* Data listing:

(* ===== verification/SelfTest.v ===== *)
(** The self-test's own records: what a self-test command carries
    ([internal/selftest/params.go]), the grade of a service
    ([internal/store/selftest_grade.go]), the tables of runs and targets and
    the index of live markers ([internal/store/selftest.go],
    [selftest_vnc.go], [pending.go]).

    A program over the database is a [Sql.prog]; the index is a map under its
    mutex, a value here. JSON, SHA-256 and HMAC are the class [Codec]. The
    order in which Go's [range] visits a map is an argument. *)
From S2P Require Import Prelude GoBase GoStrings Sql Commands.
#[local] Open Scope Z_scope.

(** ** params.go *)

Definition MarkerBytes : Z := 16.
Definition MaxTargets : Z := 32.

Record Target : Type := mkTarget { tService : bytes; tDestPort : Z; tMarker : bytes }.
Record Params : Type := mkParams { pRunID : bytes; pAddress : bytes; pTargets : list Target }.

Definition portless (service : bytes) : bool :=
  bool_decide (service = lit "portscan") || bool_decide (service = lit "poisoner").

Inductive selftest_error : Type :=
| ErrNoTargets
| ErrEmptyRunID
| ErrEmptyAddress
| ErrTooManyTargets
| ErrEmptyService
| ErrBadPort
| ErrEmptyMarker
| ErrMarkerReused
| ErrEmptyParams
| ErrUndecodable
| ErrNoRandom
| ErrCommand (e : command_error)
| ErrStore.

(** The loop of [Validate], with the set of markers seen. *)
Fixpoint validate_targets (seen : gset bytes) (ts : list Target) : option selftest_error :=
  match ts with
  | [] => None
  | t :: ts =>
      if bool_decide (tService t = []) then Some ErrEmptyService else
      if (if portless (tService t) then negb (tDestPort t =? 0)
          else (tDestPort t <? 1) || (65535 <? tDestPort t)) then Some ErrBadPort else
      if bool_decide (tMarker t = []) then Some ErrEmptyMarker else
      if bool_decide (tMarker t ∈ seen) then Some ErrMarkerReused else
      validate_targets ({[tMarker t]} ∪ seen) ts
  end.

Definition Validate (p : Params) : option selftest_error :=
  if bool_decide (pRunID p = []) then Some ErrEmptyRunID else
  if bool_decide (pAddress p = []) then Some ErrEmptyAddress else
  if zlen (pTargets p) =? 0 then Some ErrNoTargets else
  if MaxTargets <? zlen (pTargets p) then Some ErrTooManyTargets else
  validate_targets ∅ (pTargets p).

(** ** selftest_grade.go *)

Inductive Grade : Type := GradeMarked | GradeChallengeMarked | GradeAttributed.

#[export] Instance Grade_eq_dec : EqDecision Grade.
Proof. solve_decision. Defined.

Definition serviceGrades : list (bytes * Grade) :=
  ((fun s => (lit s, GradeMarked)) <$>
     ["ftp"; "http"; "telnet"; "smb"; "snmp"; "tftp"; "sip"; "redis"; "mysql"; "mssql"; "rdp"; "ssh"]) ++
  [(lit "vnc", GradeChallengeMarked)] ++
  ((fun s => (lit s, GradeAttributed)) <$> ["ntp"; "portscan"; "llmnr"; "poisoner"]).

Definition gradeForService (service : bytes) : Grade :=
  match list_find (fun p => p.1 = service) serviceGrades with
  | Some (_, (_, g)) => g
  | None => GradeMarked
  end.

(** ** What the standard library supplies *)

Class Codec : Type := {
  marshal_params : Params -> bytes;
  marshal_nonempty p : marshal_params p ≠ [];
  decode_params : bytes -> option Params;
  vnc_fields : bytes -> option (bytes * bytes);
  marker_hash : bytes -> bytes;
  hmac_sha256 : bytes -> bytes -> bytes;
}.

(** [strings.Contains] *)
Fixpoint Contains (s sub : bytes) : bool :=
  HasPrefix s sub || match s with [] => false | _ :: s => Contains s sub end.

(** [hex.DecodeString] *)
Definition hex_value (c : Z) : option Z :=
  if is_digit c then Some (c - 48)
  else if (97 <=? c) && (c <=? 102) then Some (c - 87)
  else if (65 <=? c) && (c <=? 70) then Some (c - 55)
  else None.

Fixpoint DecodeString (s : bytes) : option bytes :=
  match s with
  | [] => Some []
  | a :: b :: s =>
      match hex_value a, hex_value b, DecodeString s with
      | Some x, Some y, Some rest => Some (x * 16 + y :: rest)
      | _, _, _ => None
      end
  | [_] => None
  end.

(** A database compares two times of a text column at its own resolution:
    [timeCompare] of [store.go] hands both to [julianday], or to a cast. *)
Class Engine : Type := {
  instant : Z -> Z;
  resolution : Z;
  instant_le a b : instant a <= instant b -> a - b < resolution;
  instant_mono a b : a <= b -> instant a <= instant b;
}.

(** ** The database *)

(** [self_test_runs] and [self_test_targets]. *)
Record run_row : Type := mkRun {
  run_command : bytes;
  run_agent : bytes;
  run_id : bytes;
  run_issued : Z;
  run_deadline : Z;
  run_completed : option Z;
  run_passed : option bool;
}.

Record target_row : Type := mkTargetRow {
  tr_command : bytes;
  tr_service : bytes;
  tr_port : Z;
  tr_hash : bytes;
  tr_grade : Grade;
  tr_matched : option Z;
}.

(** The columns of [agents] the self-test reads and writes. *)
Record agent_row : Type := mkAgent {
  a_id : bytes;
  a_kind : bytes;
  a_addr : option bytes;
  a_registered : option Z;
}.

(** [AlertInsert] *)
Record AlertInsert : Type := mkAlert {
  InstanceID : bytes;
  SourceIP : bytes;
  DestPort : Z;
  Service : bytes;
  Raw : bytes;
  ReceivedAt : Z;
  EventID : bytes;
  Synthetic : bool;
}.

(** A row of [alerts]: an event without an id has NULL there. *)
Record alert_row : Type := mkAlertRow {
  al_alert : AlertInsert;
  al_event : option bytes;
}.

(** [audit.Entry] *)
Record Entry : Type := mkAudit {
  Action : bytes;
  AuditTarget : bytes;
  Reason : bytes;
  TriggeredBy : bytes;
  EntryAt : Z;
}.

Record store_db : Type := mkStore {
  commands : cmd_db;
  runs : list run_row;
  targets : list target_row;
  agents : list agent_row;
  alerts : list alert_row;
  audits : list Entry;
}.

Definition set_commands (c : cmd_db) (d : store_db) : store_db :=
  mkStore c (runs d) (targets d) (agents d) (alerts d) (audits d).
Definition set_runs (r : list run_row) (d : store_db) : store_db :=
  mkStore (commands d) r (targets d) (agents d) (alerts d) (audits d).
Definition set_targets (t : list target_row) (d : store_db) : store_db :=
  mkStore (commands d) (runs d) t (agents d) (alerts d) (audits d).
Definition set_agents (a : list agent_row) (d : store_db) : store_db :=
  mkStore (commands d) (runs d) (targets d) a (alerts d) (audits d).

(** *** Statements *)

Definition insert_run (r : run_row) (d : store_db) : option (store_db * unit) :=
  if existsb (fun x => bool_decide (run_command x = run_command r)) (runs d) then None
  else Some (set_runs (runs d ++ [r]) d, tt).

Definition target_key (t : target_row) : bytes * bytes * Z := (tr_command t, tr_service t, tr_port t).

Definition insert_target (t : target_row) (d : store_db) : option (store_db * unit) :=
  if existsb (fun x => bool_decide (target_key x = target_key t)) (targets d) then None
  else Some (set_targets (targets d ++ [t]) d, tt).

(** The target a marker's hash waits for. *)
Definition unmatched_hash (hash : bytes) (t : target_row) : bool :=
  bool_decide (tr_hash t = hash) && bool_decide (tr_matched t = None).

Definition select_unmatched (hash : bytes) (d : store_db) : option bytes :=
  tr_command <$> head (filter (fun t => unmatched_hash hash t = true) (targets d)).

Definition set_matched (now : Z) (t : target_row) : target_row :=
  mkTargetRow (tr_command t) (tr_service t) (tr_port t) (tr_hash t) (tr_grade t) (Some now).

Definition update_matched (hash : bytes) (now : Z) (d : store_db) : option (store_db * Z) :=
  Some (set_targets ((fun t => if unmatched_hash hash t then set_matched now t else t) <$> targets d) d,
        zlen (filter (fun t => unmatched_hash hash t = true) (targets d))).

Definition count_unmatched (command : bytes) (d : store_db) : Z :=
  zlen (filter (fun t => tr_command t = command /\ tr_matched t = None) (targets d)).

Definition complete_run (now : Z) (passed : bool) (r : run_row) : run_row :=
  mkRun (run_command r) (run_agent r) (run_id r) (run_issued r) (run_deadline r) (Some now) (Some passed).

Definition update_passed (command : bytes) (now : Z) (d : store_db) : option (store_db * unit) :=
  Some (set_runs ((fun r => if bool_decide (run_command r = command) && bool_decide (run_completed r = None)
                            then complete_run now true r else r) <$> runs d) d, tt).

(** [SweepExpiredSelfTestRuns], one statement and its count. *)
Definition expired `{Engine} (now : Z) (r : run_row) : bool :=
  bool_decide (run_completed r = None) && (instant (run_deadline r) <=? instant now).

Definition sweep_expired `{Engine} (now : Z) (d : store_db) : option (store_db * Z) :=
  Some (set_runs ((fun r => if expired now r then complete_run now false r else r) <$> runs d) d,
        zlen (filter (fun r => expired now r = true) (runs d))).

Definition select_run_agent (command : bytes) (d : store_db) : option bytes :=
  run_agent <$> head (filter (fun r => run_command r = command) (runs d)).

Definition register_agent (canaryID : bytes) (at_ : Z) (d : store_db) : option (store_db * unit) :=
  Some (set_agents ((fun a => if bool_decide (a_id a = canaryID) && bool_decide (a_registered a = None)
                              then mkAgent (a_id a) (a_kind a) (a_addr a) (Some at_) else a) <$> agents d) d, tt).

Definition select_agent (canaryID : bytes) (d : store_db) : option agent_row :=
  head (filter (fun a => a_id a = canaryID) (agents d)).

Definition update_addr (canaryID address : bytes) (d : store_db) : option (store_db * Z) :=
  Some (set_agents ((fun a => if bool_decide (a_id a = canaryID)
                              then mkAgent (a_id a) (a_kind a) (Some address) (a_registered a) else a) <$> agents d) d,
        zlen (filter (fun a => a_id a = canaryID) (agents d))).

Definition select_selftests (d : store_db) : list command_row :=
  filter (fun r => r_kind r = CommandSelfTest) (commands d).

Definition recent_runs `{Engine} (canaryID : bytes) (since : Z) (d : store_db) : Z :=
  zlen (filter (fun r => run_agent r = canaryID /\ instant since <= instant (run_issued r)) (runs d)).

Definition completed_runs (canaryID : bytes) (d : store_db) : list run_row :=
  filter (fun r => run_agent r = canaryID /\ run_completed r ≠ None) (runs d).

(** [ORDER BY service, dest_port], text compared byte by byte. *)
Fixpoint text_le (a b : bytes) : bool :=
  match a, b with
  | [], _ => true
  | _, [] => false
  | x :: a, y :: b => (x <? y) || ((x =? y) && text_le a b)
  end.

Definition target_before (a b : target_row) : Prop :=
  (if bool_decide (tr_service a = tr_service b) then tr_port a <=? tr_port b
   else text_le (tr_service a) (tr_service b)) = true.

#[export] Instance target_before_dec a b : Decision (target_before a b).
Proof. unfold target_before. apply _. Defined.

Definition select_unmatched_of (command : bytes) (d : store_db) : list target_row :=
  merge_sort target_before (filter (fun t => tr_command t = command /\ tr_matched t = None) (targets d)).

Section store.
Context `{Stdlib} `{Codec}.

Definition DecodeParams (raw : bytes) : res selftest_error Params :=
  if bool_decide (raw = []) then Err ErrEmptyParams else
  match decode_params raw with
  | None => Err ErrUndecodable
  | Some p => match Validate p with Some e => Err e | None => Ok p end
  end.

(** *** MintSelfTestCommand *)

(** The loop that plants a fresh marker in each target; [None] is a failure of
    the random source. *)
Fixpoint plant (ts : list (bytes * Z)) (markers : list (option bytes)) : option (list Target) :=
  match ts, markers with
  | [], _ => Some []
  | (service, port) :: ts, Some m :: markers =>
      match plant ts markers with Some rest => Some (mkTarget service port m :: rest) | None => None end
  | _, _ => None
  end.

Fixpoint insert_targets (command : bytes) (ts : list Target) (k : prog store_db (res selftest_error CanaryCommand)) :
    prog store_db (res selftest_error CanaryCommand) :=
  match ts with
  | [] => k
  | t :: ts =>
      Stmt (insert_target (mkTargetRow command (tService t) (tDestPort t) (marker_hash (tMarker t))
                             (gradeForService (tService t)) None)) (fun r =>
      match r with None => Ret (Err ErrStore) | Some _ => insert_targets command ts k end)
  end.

* Problem statement:
If a line of the material contains the word "Defined", pick it out and copy it.

* Response to this task:
Proof. solve_decision. Defined.
Proof. unfold target_before. apply _. Defined.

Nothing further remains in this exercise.